[[ SUPPLIED ENTRIES open ]]

(** X7: [process] never touches the registry, the feature mask or the
    three function pointers; the separator counter stays or advances by
    one modulo 2^32; and the input is afterwards empty, as it was, or as it
    was with the received character stored at its end. *)
Theorem process_frame (cfg : Config) (w : World) (st : DiagTask) :
  mHooks (final (process cfg w st)) = mHooks st
  /\ mFeatures (final (process cfg w st)) = mFeatures st
  /\ mGetchar (final (process cfg w st)) = mGetchar st
  /\ mUptime (final (process cfg w st)) = mUptime st
  /\ mReboot (final (process cfg w st)) = mReboot st
  /\ (count (final (process cfg w st)) = count st
      \/ count (final (process cfg w st)) = ((count st + 1) mod 2 ^ 32)%N)
  /\ (mCurrentValidInput (final (process cfg w st)) = EmptyString
      \/ mCurrentValidInput (final (process cfg w st)) = mCurrentValidInput st
      \/ mCurrentValidInput (final (process cfg w st))
         = store_at_end (mCurrentValidInput st)
             (char_of_int (normalize (getch w)))).
Proof.
  unfold process.
  destruct (mGetchar st) eqn:Hg; cbn [negb final]; [|rewrite Hg; auto 10].
  destruct (getch w <? 0)%Z; cbn [final]; [rewrite Hg; auto 10|].
  rewrite <- Hg.
  assert (Hin :
    mCurrentValidInput (final (process_char cfg w st (normalize (getch w))))
    = EmptyString
    \/ mCurrentValidInput (final (process_char cfg w st (normalize (getch w))))
       = mCurrentValidInput st
    \/ mCurrentValidInput (final (process_char cfg w st (normalize (getch w))))
       = store_at_end (mCurrentValidInput st)
           (char_of_int (normalize (getch w)))).
  { destruct (process_char_keeps cfg w st (normalize (getch w)))
      as [_ [K|[K|(_ & K & _)]]]; auto. }
  revert Hin. generalize (normalize (getch w)) as c. intros c Hin.
  assert (Hrest :
    let st1 := final (process_char cfg w st c) in
    mHooks st1 = mHooks st /\ mFeatures st1 = mFeatures st
    /\ mGetchar st1 = mGetchar st /\ mUptime st1 = mUptime st
    /\ mReboot st1 = mReboot st
    /\ (count st1 = count st \/ count st1 = ((count st + 1) mod 2 ^ 32)%N)).
  { unfold process_char.
    destruct (_ =? _); [simpl; auto 10|].
    destruct (mCurrentValidInput st) eqn:E.
    - pose proof (special_frame cfg w st (char_of_int c)) as F.
      pose proof (special_not_handled cfg w st (char_of_int c)) as N.
      destruct (privCheckAndProcessSpecialChars cfg w st (char_of_int c))
        as [[s st1] out1]. cbn [fst snd] in F, N.
      destruct s; try exact F.
      specialize (N eq_refl). injection N as -> ->.
      pose proof (tab_frame cfg st (char_of_int c)) as T.
      pose proof (tab_not_taken cfg st (char_of_int c)) as T'.
      destruct (processTabCompetion cfg st (char_of_int c))
        as [[tabbed st2] out2]. cbn [fst snd] in T, T'.
      destruct tabbed; [cbn; intuition|].
      specialize (T' eq_refl). injection T' as -> ->.
      pose proof (accumulate_frame st (strlen EmptyString) (char_of_int c)).
      rewrite <- E. cbn. rewrite E. cbn in H. intuition.
    - pose proof (tab_frame cfg st (char_of_int c)) as T.
      pose proof (tab_not_taken cfg st (char_of_int c)) as T'.
      destruct (processTabCompetion cfg st (char_of_int c))
        as [[tabbed st2] out2]. cbn [fst snd] in T, T'.
      destruct tabbed; [cbn; intuition|].
      specialize (T' eq_refl). injection T' as -> ->.
      pose proof (accumulate_frame st (strlen (String a s)) (char_of_int c)).
      cbn. cbn in H. intuition. }
  cbv zeta in Hrest. intuition.
Qed.
Lemma Buffer_UseCount_range st v b :
  Buffer st v = Ok b → ∃ c, UseCount st v = Ok c.
Proof.
  unfold UseCount, Buffer. destruct (at_index (ort_value_info_ st) v); [|done].
  intros _. by eexists.
Qed.

Lemma Buffer_nonneg st v b : Buffer st v = Ok b → 0 ≤ v.
Proof.
  unfold Buffer. destruct (at_index (ort_value_info_ st) v) eqn:H; [|done].
  intros _. by apply at_index_Some in H as [? _].
Qed.

(** The number of events that name value [t]. *)
Lemma pending_after_reuse st st' events current original t :
  (∀ v, Buffer st' v = if decide (v = current) then Ok original else Buffer st v) →
  Buffer st current = Ok current →
  pending_on st' events t =
    pending_on st events t
    + (if decide (t = original) then sumZ (λ e, if bool_decide (e = current) then 1 else 0) events else 0)
    - (if decide (t = current) then sumZ (λ e, if bool_decide (e = current) then 1 else 0) events else 0).
Proof.
  intros Hb Hself. induction events as [|e events IH].
  - simpl. by repeat case_decide.
  - rewrite !pending_on_cons, IH. simpl. rewrite Hb.
    destruct (decide (e = current)) as [->|Hne].
    + rewrite Hself, (bool_decide_eq_true_2 (current = current)) by done.
      repeat case_decide; repeat case_bool_decide; simplify_eq;
        first [lia | congruence].
    + rewrite (bool_decide_eq_false_2 (e = current)) by done.
      repeat case_decide; lia.
Qed.

Lemma named_le_pending st events current :
  Buffer st current = Ok current →
  sumZ (λ e, if bool_decide (e = current) then 1 else 0) events
  ≤ pending_on st events current.
Proof.
  intros Hself. apply sumZ_le. intros e. case_bool_decide as He; [|by case_bool_decide].
  subst e. by rewrite bool_decide_eq_true_2.
Qed.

[[ SUPPLIED ENTRIES closed ]]

■ **WHAT YOU HAVE TO DO**
Word for word, repeat the data from its first line through the line with "was with the", including both of those lines and no others.

■ **TASK OUTPUT**
(** X7: [process] never touches the registry, the feature mask or the
    three function pointers; the separator counter stays or advances by
    one modulo 2^32; and the input is afterwards empty, as it was, or as it
    was with the received character stored at its end. *)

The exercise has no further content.